El 15 de noviembre de 1863, una tarde lluviosa y tristísima, el cadáver del bardo José Jacinto Milanés, en su féretro “de palo rosa y tornillo de plata”, emprendió la subida por la calle Gelabert, camino a la necrópolis de San Carlos.
Lo llevaban en andas miembros del Liceo Artístico y Literario de Matanzas, y lo acompañaban una corona de laureles y un cojín de terciopelo negro en el que viajaban, atadas con un crespón, todas sus obras.
Cuenta Lorenzo López Muñiz, testigo del suceso, que se estacionaban grupos en las esquinas con el objetivo de “ver atravesar la fúnebre comitiva e íbase agregando la muchedumbre hasta llegar en crecido número al cementerio (…) para derramar una lágrima en su tumba y darle el último adiós”.
Ha pasado siglo y medio de esta terrible hora, pero la fascinación por el poeta de La Tórtola no merma. Su figura, en el trayecto de las letras cubanas, constituye una estación obligada. Ningún teórico o literato que se precie ha podido sustraerse de su influjo. Incluso José Martí, en un rapto de admiración, escribió: “…se ha roto el vaso, quebrantado el yeso, quién volverá sobre las cuerdas de oro de Milanés…”

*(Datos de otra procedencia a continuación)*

Lemma wrapped_concatenates_witness :
  (exists j, wrappedBuffer wrapped3 = Ok j /\ joined_reads BYTE_ORDER_BIG j [8; 7; 3; 4]) /\
  wrappedBuffer (wrapped3 ++ [Plain (slice_with BYTE_ORDER_LITTLE 0 [6])]) = Err InvalidArgumentException.
Proof.
  assert (forall o r l, Forall is_i8 l -> zlen l <= INT_MAX -> 0 <= r <= zlen l -> wrapped_wf o (Plain (slice_with o r l))) as Hp.
  { intros o r l Hl Hm Hr. split; [reflexivity|]. split; [apply slice_with_valid; assumption|]. unfold wf_indexes.
    rewrite slice_with_content. cbn. lia. }
  assert (wrapped_wf BYTE_ORDER_BIG (Nested (two_parts 2 4 0 0))) as Hn.
  { split; [reflexivity|]. split; [exact (two_parts_composed 2 4 0 0) | exact (two_parts_filled 2 4 0 0) | vm_compute; split; discriminate | vm_compute; discriminate]. }
  destruct (wrapped_concatenates BYTE_ORDER_BIG wrapped3 (Plain (slice_with BYTE_ORDER_LITTLE 0 [6])) []) as [H1 H2].
  - constructor; [|constructor; [exact Hn | constructor]]. apply Hp; [repeat constructor; solve_range | discriminate | unfold zlen; cbn; lia].
  - discriminate.
  - split; [exact H1|]. apply H2; try discriminate. apply Hp; [repeat constructor; solve_range | discriminate | unfold zlen; cbn; lia].
Defined.

End Witnesses.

Resultan incontables los premios, distinciones, publicaciones, grupos teatrales o lugares que llevan nombres vinculados a su figura. Tan solo en el año de su bicentenario (2014) vieron la luz al menos cinco títulos sobre él o su obra.
El historiador e investigador Urbano Martínez Carmenate le ha escrito dos biografías y el dramaturgo Abelardo Estorino lo inmortalizó como personaje en: La dolorosa historia del amor secreto de don Jacinto Milanés (1973) y Vagos rumores (1995).
Por qué seduce a tantos este poeta de provincia, más pobre que austero, que se vio obligado a dedicarse a empleos menores y se mantuvo activo en las letras por menos de una década.
Las razones van mucho más allá de su calidad literaria y de que sea considerado “uno de los principales cultivadores del drama romántico en lengua española”.
Se percibe en sus textos la cristalización de nuestra identidad, un espejo en el que el siglo XIX se mira para hallar la silueta de un yo nacional, singular y ya perfectamente definido. No solo es un buen poeta, es un buen poeta cubano.
Su uso del leguaje resulta más fresco, con cierto color local, pues emplea palabras y giros coloquiales”. También hay una búsqueda de los orígenes, como en el poema El indio enamorado, que se adelanta a la escuela siboneyista, o el rechazo a la esclavitud que manifiesta con El negro alzado.
En Epístola a Ignacio Rodríguez Galván (1842) queda plasmado su amor patrio, unos versos largamente acariciados por los partidarios del independentismo: “Hijo de Cuba soy: a ella me liga/ un destino potente, incontrastable (…)/ Con ella voy sin rémora, ni traba,/ ya muerda el yugo o la venganza vibre./ Con ella iré, mientras la llore esclava,/ con ella iré cuando la cante libre”.
Más allá de su honda cubanidad, la literatura de Milanés cobra especial importancia para los matanceros porque nos transporta a espacios y sentimientos que son comunes a los que nacimos en esta ciudad.
Cintio Vitier incluso asegura que el autor de El Conde Alarcos encarna, “sí así puede decirse, la ’matanceridad’ absoluta”, pues en sus versos trasciende el espíritu de la urbe, no tanto en las descripciones como en las sensaciones se intuyen.
¿Qué yumurino, de codos en el puente, no ha buscado en las oscuras aguas de un San Juan murmurante las respuestas a lo que el futuro depara mientras el “manso río” corre ligero, llevando sus “ondas en grato vaivén”?
Sin embargo, es la leyenda de José Jacinto, la historia de su amor frustrado por su prima Isabel de Ximeno, su mutismo y su final demencia, lo que termina de atar las cintas de su embrujo. Un escritor excepcional con una vida absolutamente fuera de lo común.
Su biógrafo Martínez Carmenate sostiene que no fue la relación frustrada sino los antecedentes familiares y de su propio carácter, los que acabaron por privarlo del sentido. Sin embargo, la idea de la locura apasionada se torna irresistible.
Bajo su influencia, José Lezama Lima escribe que Milanés “se convierte en un fantasma matancero, deja cartas en las noches fosfóricas, desaparece inapresable, debajo de un farol de medianoche”.
Quizás la más hermosa evocación del bardo sea la de la trovadora Marta Valdés, cuando en su canción José Jacinto dice: “qué suerte tuvo usted/ que perdió la razón/ clamando a gritos/ por el único amor/ antes de haber sabido/ que ningún amor,/ absolutamente ningún amor/ es infinito».